Calls for more certified speech pathologists in schools

Calls for more certified speech pathologists in schools

The release of Australia’s NAPLAN results this week shows that Australian children are falling behind in the classroom and once they fall behind, evidence shows they stay behind. The solution is a consistent evidenced-based approach to literacy instruction across Australian schools and more certified speech pathologists in schools. 

Together with the need for more speech pathologists, schools need to adopt a systematic phonics-based approach to reading instruction as the standard in the critical early years of school, in line with the new Australian Curriculum. 

“Speech pathology intervention, particularly in the early and primary school years, is critical in addressing Australian children’s decline in literacy competency,” Speech Pathology Australia President Kathryn McKinley said.

Speech pathologists have extensive training and expertise to support improved phonological awareness (including phonemic awareness) and how this relates to the teaching of phonics and literacy.

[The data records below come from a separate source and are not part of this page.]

(** ... and a stable part followed by them. *)
Lemma toIndeterminate_replay_cons (p : Part) (s1 s2 : FlowState) :
  settled s2 -> isStable (inFragments s2) p = true ->
  inFragments (toIndeterminate_layers p s2) = inFragments s1 ->
  fst (flatMapM toIndeterminate_step (p :: fst (toIndeterminate_delimit s1)) s2) =
    p :: fst (toIndeterminate_delimit s1) /\
  inStep (snd (toIndeterminate_delimit s1))
    (snd (flatMapM toIndeterminate_step (p :: fst (toIndeterminate_delimit s1)) s2)).
Proof.
  intros Hs Hp Hf. rewrite flatMapM_cons, toIndeterminate_step_settled by assumption.
  cbn [fst snd].
  destruct (toIndeterminate_replay_delimit s1 (toIndeterminate_layers p s2)) as [-> HR];
    auto using settled_layers.
Qed.

Lemma onSequence_rewrite_stable (part : Part) (this : FlowState) (b : bool) :
  isSequencePart part = true -> isStable b (onSequence_rewrite part this part) = true.
Proof.
  destruct part; try discriminate; intros _. unfold onSequence_rewrite; cbn.
  destruct (length =? indeterminateLength) eqn:E; cbn; auto.
Qed.

Lemma onItem_rewrite_stable (part : Part) (this : FlowState) (b : bool) :
  isItemPart part = true -> b = true \/ inFragments this = false ->
  isStable b (onItem_rewrite part this part) = true.
Proof.
  destruct part; try discriminate; intros _ Hb. unfold onItem_rewrite; cbn.
  destruct (inFragments this) eqn:Ef, (length =? indeterminateLength) eqn:E; cbn;
    rewrite ?E; destruct Hb as [->|Hb]; try discriminate; auto using orb_true_r.
Qed.

(** A sequence or an item, rewritten or not, moves the fragment flag as
    little as the original. *)
Lemma toIndeterminate_layers_scope (p : Part) (s : FlowState) :
  isSequencePart p || isItemPart p = true ->
  inFragments (toIndeterminate_layers p s) = inFragments s.
Proof.
  intros Hp. rewrite toIndeterminate_layers_inFragments.
  destruct p; try discriminate; reflexivity.
Qed.

Lemma toIndeterminate_replay_sequence (p : Part) (s1 s2 : FlowState) :
  isSequencePart p = true -> inStep s1 s2 ->
  fst (flatMapM toIndeterminate_step (fst (toIndeterminate_step p s1)) s2) =
    fst (toIndeterminate_step p s1) /\
  inStep (snd (toIndeterminate_step p s1))
    (snd (flatMapM toIndeterminate_step (fst (toIndeterminate_step p s1)) s2)).
Proof.
  intros Hp (Hq & Hf & Hs). unfold toIndeterminate_step at 2 3 4; cbn [fst snd].
  destruct p; try discriminate; cbn [toIndeterminate_emit].
  apply toIndeterminate_replay_cons; auto using onSequence_rewrite_stable.
  rewrite !toIndeterminate_layers_scope; auto.
  apply orb_true_iff; left; apply onSequence_rewrite_kind; reflexivity.
Qed.

Lemma toIndeterminate_replay_item (p : Part) (s1 s2 : FlowState) :
  isItemPart p = true -> inStep s1 s2 ->
  fst (flatMapM toIndeterminate_step (fst (toIndeterminate_step p s1)) s2) =
    fst (toIndeterminate_step p s1) /\
  inStep (snd (toIndeterminate_step p s1))
    (snd (flatMapM toIndeterminate_step (fst (toIndeterminate_step p s1)) s2)).
Proof.
  intros Hp (Hq & Hf & Hs). unfold toIndeterminate_step at 2 3 4; cbn [fst snd].
  destruct p; try discriminate; cbn [toIndeterminate_emit].
  apply toIndeterminate_replay_cons; auto.
  - apply onItem_rewrite_stable; [reflexivity|].
    destruct (inFragments s2) eqn:E2; [left; reflexivity | right].
    apply toIndeterminate_delimit_inFragments.
    rewrite toIndeterminate_layers_scope by reflexivity. congruence.
  - rewrite !toIndeterminate_layers_scope; auto.
    apply orb_true_iff; right; apply onItem_rewrite_kind; reflexivity.
Qed.

Lemma toIndeterminate_replay_plain (p : Part) (s1 s2 : FlowState) :
  isSequencePart p = false -> isItemPart p = false -> isDelimitationMarker p = false ->
  inStep s1 s2 ->
  fst (flatMapM toIndeterminate_step (fst (toIndeterminate_step p s1)) s2) =
    fst (toIndeterminate_step p s1) /\
  inStep (snd (toIndeterminate_step p s1))
    (snd (flatMapM toIndeterminate_step (fst (toIndeterminate_step p s1)) s2)).
Proof.
  intros Hps Hpi Hpm (Hq & Hf & Hs).
  assert (Hemit : forall this ds, toIndeterminate_emit p this ds = p :: ds).
  { intros this ds. destruct p; try discriminate; try reflexivity;
      destruct bytes; try discriminate; reflexivity. }
  replace (toIndeterminate_step p s1)
    with (p :: fst (toIndeterminate_delimit (toIndeterminate_layers p s1)),
          snd (toIndeterminate_delimit (toIndeterminate_layers p s1)))
    by (unfold toIndeterminate_step; rewrite Hemit; reflexivity).
  cbn [fst snd]. apply toIndeterminate_replay_cons; auto.
  - destruct p; try discriminate; cbn [isStable]; rewrite ?Hpm; reflexivity.
  - rewrite !toIndeterminate_layers_inFragments, Hf. reflexivity.
Qed.

Lemma toIndeterminate_step_marker (p : Part) (s : FlowState) :
  isDelimitationMarker p = true -> quiet s ->
  exists d, isEncodedDelimitation d = true /\
    isSequenceDelimitationPart d = isSequenceDelimitationPart p /\
    toIndeterminate_step p s = ([d], toIndeterminate_layers p s) /\
    partStack (toIndeterminate_layers p s) = partStack s.
Proof.
  intros Hm Hq.
  assert (Hst : partStack (toIndeterminate_layers p s) = partStack s).
  { destruct p; try discriminate; cbn [toIndeterminate_layers];
      rewrite popScope_marker, consume_empty
        by auto using isDelimitationMarker_bytes; reflexivity. }
  unfold toIndeterminate_step, toIndeterminate_delimit.
  rewrite delimitWith_quiet_id by (revert Hq; apply quiet_stack, Hst).
  destruct p as [| | |be b| |i be b|]; try discriminate;
    apply isDelimitationMarker_bytes in Hm as Hb; cbn in Hb; subst b;
    eexists; cbn; (split; [|split; [|split; [reflexivity | exact Hst]]]);
    cbn; auto using bool_decide_eq_true_2.
Qed.

Lemma toIndeterminate_replay_marker (p : Part) (s1 s2 : FlowState) :
  isDelimitationMarker p = true -> inStep s1 s2 ->
  fst (flatMapM toIndeterminate_step (fst (toIndeterminate_step p s1)) s2) =
    fst (toIndeterminate_step p s1) /\
  inStep (snd (toIndeterminate_step p s1))
    (snd (flatMapM toIndeterminate_step (fst (toIndeterminate_step p s1)) s2)).
Proof.
  intros Hm (Hq & Hf & Hs).
  destruct (toIndeterminate_step_marker p s1 Hm Hq) as (d & Hd & Hk & -> & Hst).
  pose proof (isEncodedDelimitation_kind d Hd) as (Hds & Hdi & Hdm & _).
  cbn [fst snd]. rewrite toIndeterminate_replay_one; auto.
  - split; [reflexivity|]. split; [|split].
    + revert Hq; apply quiet_stack, Hst.
    + cbn [snd]. rewrite !toIndeterminate_layers_inFragments, Hf, Hk.
      destruct d, p; try discriminate; reflexivity.
    + apply settled_layers; [exact Hs|]. destruct d; try discriminate; cbn; rewrite Hdm; auto.
  - destruct d; try discriminate; cbn; rewrite Hdm; auto.
Qed.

Speech pathologists can work together with schools and educators who are seeking to improve their approaches to reading instruction. 

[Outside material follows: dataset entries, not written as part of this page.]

(* ===== verification/Observation.v ===== *)
(** * Observation: what a stage reads of its state

    The state of a stage is the record of all the fields the layers and
    the three classes keep.  A stage reads few of them: a tag filter the
    fragment flag, the open scopes and the tag path; the rewriter the
    fragment flag, the open scopes and its sentinel; a header filter its
    verdict.  Each of these is an equivalence on states, coarser than
    equality, and the steps are morphisms: from equivalent states a
    stage emits the same stream and ends in equivalent states.  So the
    warnings flag and the warn log never influence what is emitted, and a
    tag filter never acts on the verdict it took on the part before. *)

From S2P Require Import Prelude Base Parts TagPath DicomFlow Fixtures.
From S2P Require Import HeaderFilter TagFilter IndeterminateLength.

(** ** The equivalences *)

(** The fragment flag and the open scopes: what the delimitation layer
    keeps. *)
Definition sameScopes : relation FlowState :=
  fun s1 s2 => inFragments s1 = inFragments s2 /\ partStack s1 = partStack s2.

(** What a tag filter reads. *)
Definition samePath : relation FlowState :=
  fun s1 s2 => sameScopes s1 s2 /\ tagPath s1 = tagPath s2.

(** What the rewriter reads. *)
Definition sameSentinel : relation FlowState :=
  fun s1 s2 => sameScopes s1 s2 /\ indeterminateBytes s1 = indeterminateBytes s2.

(** What a header filter reads. *)
Definition sameKeeping : relation FlowState :=
  fun s1 s2 => keeping s1 = keeping s2.

#[export] Instance sameScopes_equivalence : Equivalence sameScopes.
Proof. unfold sameScopes. split; repeat intro; intuition congruence. Qed.

#[export] Instance samePath_equivalence : Equivalence samePath.
Proof.
  unfold samePath. split; repeat intro; (split; [|intuition congruence]).
  - reflexivity.
  - symmetry; tauto.
  - etransitivity; [apply H | apply H0].
Qed.

#[export] Instance sameSentinel_equivalence : Equivalence sameSentinel.
Proof.
  unfold sameSentinel. split; repeat intro; (split; [|intuition congruence]).
  - reflexivity.
  - symmetry; tauto.
  - etransitivity; [apply H | apply H0].
Qed.

#[export] Instance sameKeeping_equivalence : Equivalence sameKeeping.
Proof. unfold sameKeeping. split; repeat intro; congruence. Qed.

(** The fields are morphisms. *)
#[export] Instance tagPath_proper : Proper (samePath ==> eq) tagPath.
Proof. intros s1 s2 (_ & Hp). exact Hp. Qed.

(** The verdict is not read. *)
Lemma samePath_keeping (b1 b2 : bool) (s1 s2 : FlowState) :
  samePath s1 s2 -> samePath (set_keeping b1 s1) (set_keeping b2 s2).
Proof. intros Hs. exact Hs. Qed.

(** [observe pat] breaks two equivalent states into their fields, the
    ones they share identified. *)
Tactic Notation "observe" simple_intropattern(pat) :=
  intros [?f ?si ?w ?st ?tp ?k ?ib] [?f ?si ?w ?st ?tp ?k ?ib] pat;
  cbn [inFragments partStack tagPath keeping indeterminateBytes] in *; subst.

Ltac related := repeat split; cbn; repeat case_match; reflexivity.

(** ** A tag filter *)

Section TagFilter.
Context `{Dictionary}.
Variables (keepCondition : TagPath -> bool) (defCond : Part -> bool).

#[export] Instance tagFilter_layers_proper (p : Part) :
  Proper (samePath ==> samePath) (tagFilter_layers p).
Proof.
  observe [[? ?] ?]. destruct p; cbn [tagFilter_layers]; unfold enterFragments, noteGroupLength,
    popScope, consume, pushScope; related.
Qed.

#[export] Instance tagFilter_keeps_proper (p : Part) :
  Proper (samePath ==> eq) (tagFilter_keeps keepCondition defCond p).
Proof. intros s1 s2 (_ & Hp). unfold tagFilter_keeps. rewrite Hp. reflexivity. Qed.

Lemma tagFilter_deliver_proper (e : Part * Z) :
  Proper (samePath ==> prod_relation eq samePath)
    (deliver (tagFilter_itemEnd keepCondition defCond)
       (tagFilter_sequenceEnd keepCondition defCond) e).
Proof.
  intros s1 s2 Hs. unfold deliver, tagFilter_itemEnd, tagFilter_sequenceEnd, tagFilter_onPart.
  destruct (isItemPart (fst e)); (split; [reflexivity|]); cbn [snd];
    apply samePath_keeping, tagFilter_layers_proper, Hs.
Qed.

#[export] Instance tagFilter_delimit_proper :
  Proper (samePath ==> prod_relation eq samePath) (tagFilter_delimit keepCondition defCond).
Proof.
  intros s1 s2 Hs. unfold tagFilter_delimit, delimitWith.
  replace (partStack s2) with (partStack s1) by apply Hs.
  apply flatMapM_proper; [apply tagFilter_deliver_proper|].
  split; [split; [apply Hs | reflexivity] | apply Hs].
Qed.

(** The step of a tag filter is a morphism. *)
#[export] Instance tagFilter_step_proper (p : Part) :
  Proper (samePath ==> prod_relation eq samePath) (tagFilter_step keepCondition defCond p).
Proof.
  intros s1 s2 Hs. split.
  - rewrite !tagFilter_step_out, Hs. reflexivity.
  - rewrite !tagFilter_step_state.
    apply tagFilter_delimit_proper, samePath_keeping, tagFilter_layers_proper, Hs.
Qed.

End TagFilter.

(** ** The rewriter *)

Section Rewriter.
Context `{Dictionary}.

#[export] Instance toIndeterminate_layers_proper (p : Part) :
  Proper (sameSentinel ==> sameSentinel) (toIndeterminate_layers p).
Proof.
  observe [[? ?] ?]. destruct p; cbn [toIndeterminate_layers]; unfold enterFragments,
    popScope, consume, pushScope; related.
Qed.

Lemma toIndeterminate_deliver_proper (e : Part * Z) :
  Proper (sameSentinel ==> prod_relation eq sameSentinel)
    (deliver toIndeterminate_itemEnd toIndeterminate_sequenceEnd e).
Proof.
  intros s1 s2 Hs. unfold deliver, toIndeterminate_itemEnd, toIndeterminate_sequenceEnd.
  destruct (isItemPart (fst e)); (split; [reflexivity|]); cbn [snd]; [exact Hs|].
  split; [split; [reflexivity | apply Hs] | apply Hs].
Qed.

#[export] Instance toIndeterminate_delimit_proper :
  Proper (sameSentinel ==> prod_relation eq sameSentinel) toIndeterminate_delimit.
Proof.
  intros s1 s2 Hs. unfold toIndeterminate_delimit, delimitWith.
  replace (partStack s2) with (partStack s1) by apply Hs.
  apply flatMapM_proper; [apply toIndeterminate_deliver_proper|].
  split; [split; [apply Hs | reflexivity] | apply Hs].
Qed.

(** What is emitted for a part reads the flag and the sentinel. *)
Lemma toIndeterminate_emit_proper (p : Part) (ds : list Part) :
  Proper (sameSentinel ==> eq) (fun this => toIndeterminate_emit p this ds).
Proof.
  intros s1 s2 ((Hf & _) & Hb). destruct p; cbn [toIndeterminate_emit]; try reflexivity;
    unfold onSequence_rewrite, onItem_rewrite, toIndeterminateBytes; rewrite ?Hf, ?Hb;
    reflexivity.
Qed.

(** The step of the rewriter is a morphism. *)
#[export] Instance toIndeterminate_step_proper (p : Part) :
  Proper (sameSentinel ==> prod_relation eq sameSentinel) (toIndeterminate_step p).
Proof.
  intros s1 s2 Hs. unfold toIndeterminate_step.
  destruct (toIndeterminate_delimit_proper _ _ (toIndeterminate_layers_proper p _ _ Hs))
    as [Hout Hst].
  split; cbn [fst snd]; [|exact Hst]. rewrite Hout.
  apply toIndeterminate_emit_proper, Hst.
Qed.

End Rewriter.

(** ** The stages *)

Section Stages.
Context `{Dictionary}.

#[export] Instance tagFilter_runFrom_proper (keepCondition : TagPath -> bool)
    (defaultCondition : option (Part -> bool)) (warnings : option bool) (ps : list Part) :
  Proper (samePath ==> prod_relation eq samePath)
    (runFrom (tagFilter keepCondition defaultCondition warnings) ps).
Proof.
  intros s1 s2 Hs. unfold runFrom.
  rewrite !(flatMapM_ext (accept _) (tagFilter_step keepCondition
              (tagFilter_defCond defaultCondition))) by apply tagFilter_accept.
  apply flatMapM_proper; [intros p; apply tagFilter_step_proper | exact Hs].
Qed.

#[export] Instance toIndeterminate_runFrom_proper (ps : list Part) :
  Proper (sameSentinel ==> prod_relation eq sameSentinel)
    (runFrom toIndeterminateLengthSequences ps).
Proof.
  intros s1 s2 Hs. unfold runFrom.
  rewrite !(flatMapM_ext (accept _) toIndeterminate_step) by apply toIndeterminate_accept.
  apply flatMapM_proper; [intros p; apply toIndeterminate_step_proper | exact Hs].
Qed.

#[export] Instance headerFilter_runFrom_proper (keepCondition : Part -> bool)
    (warnings : option bool) (ps : list Part) :
  Proper (sameKeeping ==> eq)
    (fun s => fst (runFrom (headerFilter keepCondition warnings) ps s)).
Proof. intros s1 s2 Hs. rewrite !headerFilter_runFrom, Hs. reflexivity. Qed.

(** C24: a tag filter reads of its state the fragment flag, the open scopes
    and the tag path, and nothing else: from two states that agree on
    them it emits the same stream and ends in states that agree on them.
    The verdict on the part before, the warnings flag and the warn log
    have no influence. *)
Theorem tagFilter_observes (keepCondition : TagPath -> bool)
    (defaultCondition : option (Part -> bool)) (warnings : option bool)
    (ps : list Part) (s1 s2 : FlowState) :
  samePath s1 s2 ->
  fst (runFrom (tagFilter keepCondition defaultCondition warnings) ps s1) =
    fst (runFrom (tagFilter keepCondition defaultCondition warnings) ps s2) /\
  samePath (snd (runFrom (tagFilter keepCondition defaultCondition warnings) ps s1))
    (snd (runFrom (tagFilter keepCondition defaultCondition warnings) ps s2)).
Proof. intros Hs. rewrite Hs. split; reflexivity. Qed.

(** The rewriter reads the fragment flag, the open scopes and its
    sentinel, and nothing else. *)
Theorem toIndeterminateLengthSequences_observes (ps : list Part) (s1 s2 : FlowState) :
  sameSentinel s1 s2 ->
  fst (runFrom toIndeterminateLengthSequences ps s1) =
    fst (runFrom toIndeterminateLengthSequences ps s2) /\
  sameSentinel (snd (runFrom toIndeterminateLengthSequences ps s1))
    (snd (runFrom toIndeterminateLengthSequences ps s2)).
Proof. intros Hs. rewrite Hs. split; reflexivity. Qed.

(** A header filter reads its verdict and nothing else: not the
    fragment flag, not the warnings. *)
Theorem headerFilter_observes (keepCondition : Part -> bool) (warnings : option bool)
    (ps : list Part) (s1 s2 : FlowState) :
  sameKeeping s1 s2 ->
  fst (runFrom (headerFilter keepCondition warnings) ps s1) =
    fst (runFrom (headerFilter keepCondition warnings) ps s2).
Proof. intros Hs. apply headerFilter_runFrom_proper, Hs. Qed.

(** What is emitted does not depend on the warnings flag the filter is
    created with. *)
Corollary tagFilter_warnings_irrelevant (keepCondition : TagPath -> bool)
    (defaultCondition : option (Part -> bool)) (w w' : option bool) (ps : list Part) :
  run (tagFilter keepCondition defaultCondition w) ps =
    run (tagFilter keepCondition defaultCondition w') ps.
Proof.
  unfold run, runFrom.
  rewrite !(flatMapM_ext (accept _) (tagFilter_step keepCondition
              (tagFilter_defCond defaultCondition))) by apply tagFilter_accept.
  assert (Hs : samePath (initial (tagFilter keepCondition defaultCondition w))
                       (initial (tagFilter keepCondition defaultCondition w')))
    by (vm_compute; repeat split).
  revert Hs. generalize (initial (tagFilter keepCondition defaultCondition w)),
    (initial (tagFilter keepCondition defaultCondition w')). intros s1 s2 Hs.
  apply (flatMapM_proper _ samePath ps), Hs. intros p; apply tagFilter_step_proper.
Qed.

End Stages.

(** ** At the streams of the tests *)

(** A state of a tag filter in the item of the tests, and the same with
    another verdict, silenced, with a warning logged. *)
Definition inItem1 : FlowState :=
  mkFlowState false false [] [(item1, indeterminateLength)] path_item1 true [].

Definition inItem1_otherwise : FlowState :=
  mkFlowState false true [Tag_StudyDate] [(item1, indeterminateLength)] path_item1 false
    [xff; xff; xff; xff].

Lemma tagFilter_observes_witness :
  fst (runFrom (tagFilter (blacklist_keepCondition [path_nameInItem1]) None None)
         [patientNameHeader; patientNameValue; itemEnd1] inItem1) =
    fst (runFrom (tagFilter (blacklist_keepCondition [path_nameInItem1]) None None)
           [patientNameHeader; patientNameValue; itemEnd1] inItem1_otherwise) /\
  samePath
    (snd (runFrom (tagFilter (blacklist_keepCondition [path_nameInItem1]) None None)
            [patientNameHeader; patientNameValue; itemEnd1] inItem1))
    (snd (runFrom (tagFilter (blacklist_keepCondition [path_nameInItem1]) None None)
            [patientNameHeader; patientNameValue; itemEnd1] inItem1_otherwise)).
Proof. apply tagFilter_observes. repeat split. Defined.

Lemma toIndeterminateLengthSequences_observes_witness :
  fst (runFrom toIndeterminateLengthSequences stream_determinate
         (set_keeping false (initial toIndeterminateLengthSequences))) =
    fst (runFrom toIndeterminateLengthSequences stream_determinate
           (initial toIndeterminateLengthSequences)) /\
  sameSentinel
    (snd (runFrom toIndeterminateLengthSequences stream_determinate
            (set_keeping false (initial toIndeterminateLengthSequences))))
    (snd (runFrom toIndeterminateLengthSequences stream_determinate
            (initial toIndeterminateLengthSequences))).
Proof. apply toIndeterminateLengthSequences_observes. repeat split. Defined.

Lemma headerFilter_observes_witness :
  fst (runFrom (headerFilter onlyPatientName None) stream_elements inItem1) =
    fst (runFrom (headerFilter onlyPatientName None) stream_elements
           (set_inFragments true inItem1)).
Proof. apply headerFilter_observes. reflexivity. Defined.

The evidence shows that around one in five children start school with a speech, language, or communication problem that impacts their ability to access the curriculum, participate, and achieve at school.

Language and literacy skills form the core building blocks of education, employment, social relationships and participation in our society. 

“The evidence is clear; speech pathologists are crucial when working in multidisciplinary education teams, to achieve positive educational outcomes for all students,” McKinley said.

“While some children have diagnosed speech and language disorders, there are also many who may not yet have had this identified. Speech pathologists working together with teachers and schools adopting a systematic synthetic phonics approach to reading instruction shows a clear benefit to support all students. This can help us to stop the decline in literacy results.”